I am thinking about getting a small pig and breaking it down myself, never tried it.
 
I just took my pork bellies out of the brine, and now inside of vacuum bags. That is after I did a coating of maple and curing blend, which I got out of my brand new Charcuterie book I got today :-D Now I let it rest until firm.
 
Hey Cap what the heck did you top the slanina with? I usually just chomp on it straight like you would with cheese cubes. Fresh bread and some green onions or garlic; wash it down with some slivo or something along those lines...
 
We top Slanina with green onions, white onions, horchitca and chren,

In the picture is diced white onion, horseradish and Slovakian mustard. The best mustard in the world BTW. :-D
 
Cabbage, yikes. Sounds like something my mother in law would do though, maybe some corn on there too.

The curing method is wet cure. Morton's tender quick with about one part sugar to 4 parts tender quick. The Slanina is cured for about three days I think. Then it went into a cleann water soak over night to pull some of the slats back out. Then I put it in front of a fan for about three hours to dry and form a pecicile (im sorry I cant remember that word for the film). Then into a cold smoker at 50 degrees light wisps of alderwood smoke for about six hours.

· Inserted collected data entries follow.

Lemma handle_inc_scan_acls :
  forall msgs (pe : Engine) local,
    acls (snd (handle_inc_scan should_push_remote pe local msgs))
      = run_acl (acls pe) msgs.
Proof.
  induction msgs as [|msg rest IH]; intros pe local; simpl; [reflexivity|].
  pose proof (should_push_message_remote_acls pe msg) as Hs.
  destruct (should_push_remote pe msg) as [push pe1]. simpl in Hs.
  destruct push.
  - pose proof (push_messages_loop_acls rest
                  (DP_message_queue_push_inc pe1 local msg) local 1) as Hl.
    destruct (push_messages_loop should_push_remote
                (DP_message_queue_push_inc pe1 local msg) local rest 1)
      as [pushed pe2].
    simpl in *. rewrite Hl, push_inc_acls, Hs. reflexivity.
  - rewrite IH, Hs. reflexivity.
Qed.

(** C8: a remote [handle_inc] steps the ACL state machine once per message
    of the batch, in submission order, whatever the verdicts are and
    wherever the first pushable message stands: the machine ends in the
    state that running it over the batch from the start produces.  This
    holds for every state machine, among them one that logs its calls. *)
Theorem handle_inc_runs_acl_once_per_message :
  forall (pe : Engine) count msgs,
    acls (snd (fst (DP_paint_engine_handle_inc DP_acl_state_handle
                      DP_ACL_STATE_CHANGE_MASK pe false count msgs)))
      = acl_run DP_acl_state_handle (acls pe) (firstn (Z.to_nat count) msgs).
Proof.
  intros pe count msgs. unfold DP_paint_engine_handle_inc.
  pose proof (handle_inc_scan_acls (firstn (Z.to_nat count) msgs)
                (with_meta_buffer pe (reset_meta_buffer (meta_buffer pe)))
                false) as H.
  destruct (handle_inc_scan _ _ false (firstn (Z.to_nat count) msgs))
    as [pushed pe1].
  simpl in *. exact H.
Qed.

The game is cured in Morton's tenderquick, sugar, garlic, black pepper.
Wet cure also, cold smoked the same way but for about 20 hours. Same for the venison.

The sausage is ground feral hog with garlic, paprika, marjoram, caroway seeds, mortons tenderquick.

I think I got it all.

I think the most common mistake people amke with cold smoking other then letting the stuff get to hot is too much smoke. Light almost invisible wisps of smoke, is the key.
 
Cabbage, yikes. Sounds like something my mother in law would do though, maybe some corn on there too.

The curing method is wet cure. Morton's tender quick with about one part sugar to 4 parts tender quick. The Slanina is cured for about three days I think. Then it went into a cleann water soak over night to pull some of the slats back out. Then I put it in front of a fan for about three hours to dry and form a pecicile (im sorry I cant remember that word for the film). Then into a cold smoker at 50 degrees light wisps of alderwood smoke for about six hours.

The game is cured in Morton's tenderquick, sugar, garlic, black pepper.
Wet cure also, cold smoked the same way but for about 20 hours. Same for the venison.

The sausage is ground feral hog with garlic, paprika, marjoram, caroway seeds, mortons tenderquick.

I think I got it all.

I think the most common mistake people amke with cold smoking other then letting the stuff get to hot is too much smoke. Light almost invisible wisps of smoke, is the key.

How long do you wet cure it? I am currently doing a wet and dry cure on some pork belly.
 
I too, bought the book. After reading it and further investigetion, I found that there are no retail dry curing chambers. The closest you get is a wine fridge. The problem is keeping the humidity, and the temperature exact. I saw some converted fridges, with humidifiers, and lightbulbs installed on the inside. These do the job of balancing the temp and humidity. Also , I've heard of using salt, in the bottom of the fridge. Most people didn't seem to have alot of luck this way tho.

It'll be great to see what results people on here have had, or get. I did some bacon, and it turned out spectacular! Plan on doing some canadian bacon, or proscuitto next!

Check out this guy's site for a GREAT way to build a drying chamber/. It is more complicated/scientific than Ruhlman's book indicates. His site is a wonderful resource - good recipes and a good writer.

I've got some issues with Ruhlman's sausage making. Kutas is better. Another good book is Home Production of Quality Meats and Sausages by the Marianski's (whose web site has been mentioned earlier - a WONDERFUL resource). Having said that Ruhlman's book is an absolute winner. I've made bresaola, duck prosciutto, duck confit, terrines, onion confit, tomato confit, and others. EVERYTHING has been wonderful!

My plan is to build a great hot smoker and then a high-tech drying chamber. I've got a cellar now that I can use, but the super high humidity needed to prevent case hardening is beyond my capabilities.